Sunday, February 5, 2012

Feeding Tube Awareness Week: Day Two

Topic: Why I have/my child has the tube they have now - a highlight on the medical conditions that require tube feeding.

Spencer has always had a feeding tube. He started with an NG tube, a tube that went through his nose and to his stomach, when he was a day old. He had his gtube tube placed when he was a month and a day old.

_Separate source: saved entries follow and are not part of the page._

(** Records that are no requests: fewer than eight bytes are dropped
    without a trace; a request code outside the table is answered with
    GENERIC_FAILURE and the record's token, and leaves nothing pending. *)
Theorem bad_record_handled (s : ril_state) buf request tok rest :
  setting legacy fuel env ->
  ((length buf < 8)%nat -> processCommandBuffer (P := P) legacy stack_avail junk fuel env buf s = Ok (0, s)) /\
  (buf = le32 request ++ le32 tok ++ rest -> i32_ok request -> i32_ok tok ->
   request < 1 \/ Z.of_nat (length (s_commands legacy)) <= request ->
   exists ret evs, processCommandBuffer (P := P) legacy stack_avail junk fuel env buf s = Ok (0, add_trace evs s) /\
     sends s (le32 RESPONSE_SOLICITED ++ le32 tok ++ le32 (rilh RIL_E_GENERIC_FAILURE)) ret evs).
Proof. intros []. split; [by apply process_short|]. intros ->. by apply process_unsupported. Qed.

(** C37. Arguments the dispatch function rejects: the vendor is not called
    and no response is sent, but the request stays in the list of pending
    requests (its client waits for ever). *)
Theorem invalid_block_stays_pending (s : ril_state) l request tok rest ci f :
  setting legacy fuel env ->
  reqs s l -> i32_ok request -> i32_ok tok -> 1 <= request -> s_commands legacy !! Z.to_nat request = Some ci ->
  dispatchFunction ci = Some f -> plain_dispatch f ->
  (forall p : P, holds p (le32 request ++ le32 tok ++ rest) rest ->
     exists p', dispatchFn (r_version s) (use_cla legacy) stack_avail junk f (requestNumber ci) p = Ok (DInvalid, p')) ->
  exists s', processCommandBuffer (P := P) legacy stack_avail junk fuel env (le32 request ++ le32 tok ++ rest) s = Ok (0, s') /\
    r_trace s' = r_trace s ++ [EInvalidBlock tok (requestNumber ci)] /\
    reqs s' (o_alloc env (used s) :: l).
Proof.
  intros [Ha Hn Hw Hz Htb] Hl Hq Ht H1 Hc Hf Hp Hd.
  destruct (process_invalid (P := P) legacy stack_avail junk fuel env Ha s l request tok rest ci f) as [E L]; try done. by eexists.
Qed.
(** ** Reading requests, writing responses *)

(** C33. No dispatch function of the table ever acts on uninitialised data:
    its outcome (the data given to the vendor, or the rejection) does not
    depend on what the locals it declares held before. *)
Theorem dispatch_initialised version f request junk1 junk2 (p : P) :
  result (dispatchFn version (use_cla legacy) stack_avail junk1 f request p) =
  result (dispatchFn version (use_cla legacy) stack_avail junk2 f request p).
Proof. apply dispatchFn_junk. Qed.

(** C31. Whatever the client sent, what a dispatch function passes to the
    vendor has the type that ril.h gives for its requests: integers of 32
    bits, structures of their size for the version of the vendor RIL, all
    strings that have to be there, arrays of the number of members that was
    sent (six for an old RIL's SETUP_DATA_CALL) and byte arrays of the length
    passed with them.  The exceptions are those of [arg_ok]: for a negative
    count nothing is stored in the array although its length may be
    positive; when the record is too short for a byte array, NULL comes
    with the length sent; and nothing is said of the bytes for a negative
    length other than -1, which [readInplace] leaves open. *)
Theorem dispatch_typed version cla f request (p p' : P) data datalen :
  i32_ok junk -> stack_avail < 2 ^ 32 -> (forall t, 0 < sizeof t) -> (dataPosition p <= length (parcel_data p))%nat ->
  dispatchFn version cla stack_avail junk f request p = Ok (DRequest data datalen, p') ->
  arg_ok version junk p p' f data datalen.
Proof. intros Hj Hs Hz Hp E. by eapply gives_dispatchFn in E; [apply E|..]. Qed.

(** C30. The only thing a client can make undefined in a dispatch function
    is the array of a request: when its count, if there is one that can be
    read, is not negative and the array fits on the stack, every dispatch
    function returns, whatever else the record holds or lacks. *)
Theorem dispatch_defined version cla f request (p : P) :
  24 <= stack_avail < 2 ^ 32 -> (dataPosition p <= length (parcel_data p))%nat ->
  (forall count p', array_count junk f p = Ok (Some count, p') -> 0 <= count /\ count * member_size f <= stack_avail) ->
  exists d p', dispatchFn version cla stack_avail junk f request p = Ok (d, p').
Proof. intros [H1 H2] Hp Hf. by apply returns_dispatchFn. Qed.

(** C32. Every response function of the tables, on data of the type and
    length it expects (or NULL where it takes NULL), returns 0 or
    INVALID_RESPONSE, reads nothing out of bounds, and leaves what was
    already in the packet as it was. *)
Theorem response_functions_safe version f v len (p : P) :
  (forall t, 0 < sizeof t) -> object_ok (P := P) version f v len -> at_end p ->
  exists ret p', responseFn version f v len p = Ok (ret, p') /\ (ret = 0 \/ ret = RIL_ERRNO_INVALID_RESPONSE) /\
    at_end p' /\ parcel_data p `prefix_of` parcel_data p'.
Proof. intros Hs Ho Hp. destruct (responseFn_responds version Hs f v len Ho p Hp) as (r & p' & H). by exists r, p'. Qed.

(** C36. Integers, strings (null ones included) and raw bytes: what the
    response function writes for them, the dispatch function reads back as
    the same data of the same length. *)
Theorem wire_primitives {wf} {HJL : JStringLaws wf} (ints : list Z) (strs : list cstr) (bs : list Z) (p : P) :
  at_end p -> 4 <= stack_avail ->
  (ints <> [] -> Forall i32_ok ints -> 4 * Z.of_nat (length ints) <= stack_avail -> Z.of_nat (length ints) < 2 ^ 30 ->
   exists p1 p2, responseInts (VInts ints) (4 * Z.of_nat (length ints)) p = Ok (0, p1) /\
     dispatchInts stack_avail junk (setDataPosition (dataPosition p) p1) =
       Ok (DRequest (VInts ints) (4 * Z.of_nat (length ints)), p2) /\ remaining p2 = []) /\
  (Forall (str_ok wf) strs -> 4 * Z.of_nat (length strs) <= stack_avail -> Z.of_nat (length strs) < 2 ^ 30 ->
   exists p1 p2, responseStrings (VStrings strs) (4 * Z.of_nat (length strs)) p = Ok (0, p1) /\
     dispatchStrings stack_avail junk (setDataPosition (dataPosition p) p1) =
       Ok (DRequest (VStrings strs) (4 * Z.of_nat (length strs)), p2) /\ remaining p2 = []) /\
  (Z.of_nat (length bs) < 2 ^ 31 ->
   exists p1 p2, responseRaw (VBytes bs) (Z.of_nat (length bs)) p = Ok (0, p1) /\
     dispatchRaw junk (setDataPosition (dataPosition p) p1) =
       Ok (DRequest (VBytes bs) (Z.of_nat (length bs)), p2) /\ remaining p2 = []).
Proof.
  intros Hp H4. split_and!; intros.
  - destruct (write_read _ _ _ _ _ (responseInts_appends ints) (dispatchInts_reads stack_avail junk ints ltac:(done) ltac:(done) ltac:(done) ltac:(done)) p Hp)
      as (p1 & p2 & E1 & E2 & _ & R). by exists p1, p2.
  - destruct (write_read _ _ _ _ _ (responseStrings_appends strs) (dispatchStrings_reads stack_avail junk strs ltac:(done) ltac:(done) ltac:(done) ltac:(done)) p Hp)
      as (p1 & p2 & E1 & E2 & _ & R). by exists p1, p2.
  - destruct (write_read _ _ _ _ _ (responseRaw_appends bs) (dispatchRaw_reads junk bs ltac:(done)) p Hp)
      as (p1 & p2 & E1 & E2 & _ & R). by exists p1, p2.
Qed.

(** The cell broadcast configurations of both technologies are read
    back as they were written. *)
Theorem wire_cell_broadcast (gsm : list RIL_GSM_BroadcastSmsConfigInfo) (cdma : list RIL_CDMA_BroadcastSmsConfigInfo) (p : P) :
  at_end p ->
  (Forall gsmBci_ok gsm -> Z.of_nat (length gsm) < 2 ^ 30 ->
   Z.of_nat (length gsm) * (sizeof S_RIL_GSM_BroadcastSmsConfigInfo + sizeof_ptr) <= stack_avail ->
   exists p1 p2, responseGsmBrSmsCnf (VGsmBci (Some <$> gsm)) (4 * Z.of_nat (length gsm)) p = Ok (0, p1) /\
     dispatchGsmBrSmsCnf stack_avail junk (setDataPosition (dataPosition p) p1) =
       Ok (DRequest (VGsmBci (Some <$> gsm)) (4 * Z.of_nat (length gsm)), p2) /\ remaining p2 = []) /\
  (Forall cdmaBci_ok cdma -> Z.of_nat (length cdma) < 2 ^ 30 ->
   Z.of_nat (length cdma) * (sizeof S_RIL_CDMA_BroadcastSmsConfigInfo + sizeof_ptr) <= stack_avail ->
   exists p1 p2, responseCdmaBrSmsCnf (VCdmaBci (Some <$> cdma)) (4 * Z.of_nat (length cdma)) p = Ok (0, p1) /\
     dispatchCdmaBrSmsCnf stack_avail junk (setDataPosition (dataPosition p) p1) =
       Ok (DRequest (VCdmaBci (Some <$> cdma)) (4 * Z.of_nat (length cdma)), p2) /\ remaining p2 = []).
Proof.
  intros Hp. split; intros Hf Hl Hs.
  - destruct (write_read _ _ _ _ _ (responseGsmBrSmsCnf_appends gsm) (dispatchGsmBrSmsCnf_reads stack_avail junk gsm Hf Hl Hs) p Hp)
      as (p1 & p2 & E1 & E2 & _ & R). by exists p1, p2.
  - destruct (write_read _ _ _ _ _ (responseCdmaBrSmsCnf_appends cdma) (dispatchCdmaBrSmsCnf_reads stack_avail junk cdma Hf Hl Hs) p Hp)
      as (p1 & p2 & E1 & E2 & _ & R). by exists p1, p2.
Qed.

(** A CDMA message whose arrays are zero beyond the digits in use is
    read back as it was written, whatever its digit counts (they are
    clamped to the arrays on both sides). *)
Theorem wire_cdma_sms (m : RIL_CDMA_SMS_Message) (p : P) :
  at_end p -> cdmaSms_ok m ->
  exists p1 p2, responseCdmaSms (VCdmaSms m) (sizeof S_RIL_CDMA_SMS_Message) p = Ok (0, p1) /\
    dispatchCdmaSms junk (setDataPosition (dataPosition p) p1) =
      Ok (DRequest (VCdmaSms m) (sizeof S_RIL_CDMA_SMS_Message), p2) /\ remaining p2 = [].
Proof.
  intros Hp Hm. destruct (write_read _ _ _ _ _ (responseCdmaSms_appends m Hm) (dispatchCdmaSms_reads junk m Hm) p Hp)
    as (p1 & p2 & E1 & E2 & _ & R). by exists p1, p2.
Qed.

(** SETUP_DATA_CALL for a vendor RIL before version 4: of more than six
    parameters it sees the first six, null ones as empty strings. *)
Theorem data_call_old_vendor {wf} {HJL : JStringLaws wf} version (l : list cstr) (p : P) data rest :
  version < 4 -> (6 < length l)%nat -> Z.of_nat (length l) < 2 ^ 30 -> Forall (str_ok wf) l -> 24 <= stack_avail ->
  holds p data (enc_all (strings_items l) ++ rest) ->
  exists p', dispatchDataCall version stack_avail junk p =
    Ok (DRequest (VStrings ((fun s => Some (default [] s)) <$> take 6 l)) 24, p').
Proof. apply dispatchDataCall_old. Qed.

Spencer has a feeding tube because he never mastered eating. Along with his suspect genetic diagnosis, SBBYS Ohdo Syndrome, he also has something called Pierre Robin Sequence (PRS). Long story short, PRS caused Spencer's jaw to stop growing at some point and caused a host of issues. He has micrograthia, otherwise known as a small jaw, cleft palate, larygamalacia, tracheamalacia, and broncheamalacia, all are abnormalities of different parts of his airway system, some stenosis (narrowing of the airway, and cranio facial muscle weakness. He never figured out how to suck, breathe, and swallow at the same time because of these issues. He took from a special bottle pretty early on, but never more than 30mls a feed (an ounce). His wicked reflux didn't help any.
We had a discussion with his feeding therapist pretty early on in the NICU, after it was clear Spencer was struggling to make progress. She said we could keep the NG, in hopes he would figure it out, or get a gtube put in surgically for the long term. Our guts (mine and Jimmy's) told us it was going to be a long road and we decided on the Gtube. This has been the best medical decision we have ever made as Spencer promptly stopped taking the bottle as soon as he came home from the hospital.
At 6 months Spence started eating solids and then winter hit. He became a snot machine. The increased mucous made it nearly impossible for him to tell there was anything in his mouth, so he stopped eating. He never ate a lot, but it kind of broke my heart when he stopped all together. We never gave up, but didn't stress him out over it.

A few months after his first birthday, I started doing a blended foods diet with Spence...essentially I put foods in a blended and feed it through his feeding tube. He stopped puking. A few months after that he started letting me put food back into his mouth. Studies have shown that kids who do a blended diet are more likely to start eating orally. Spencer still struggles with eating, but he does eat! His most recent diagnosis of sensory integration disorder is also a huge barrier in his eating, but the more progress he makes the better his eating gets.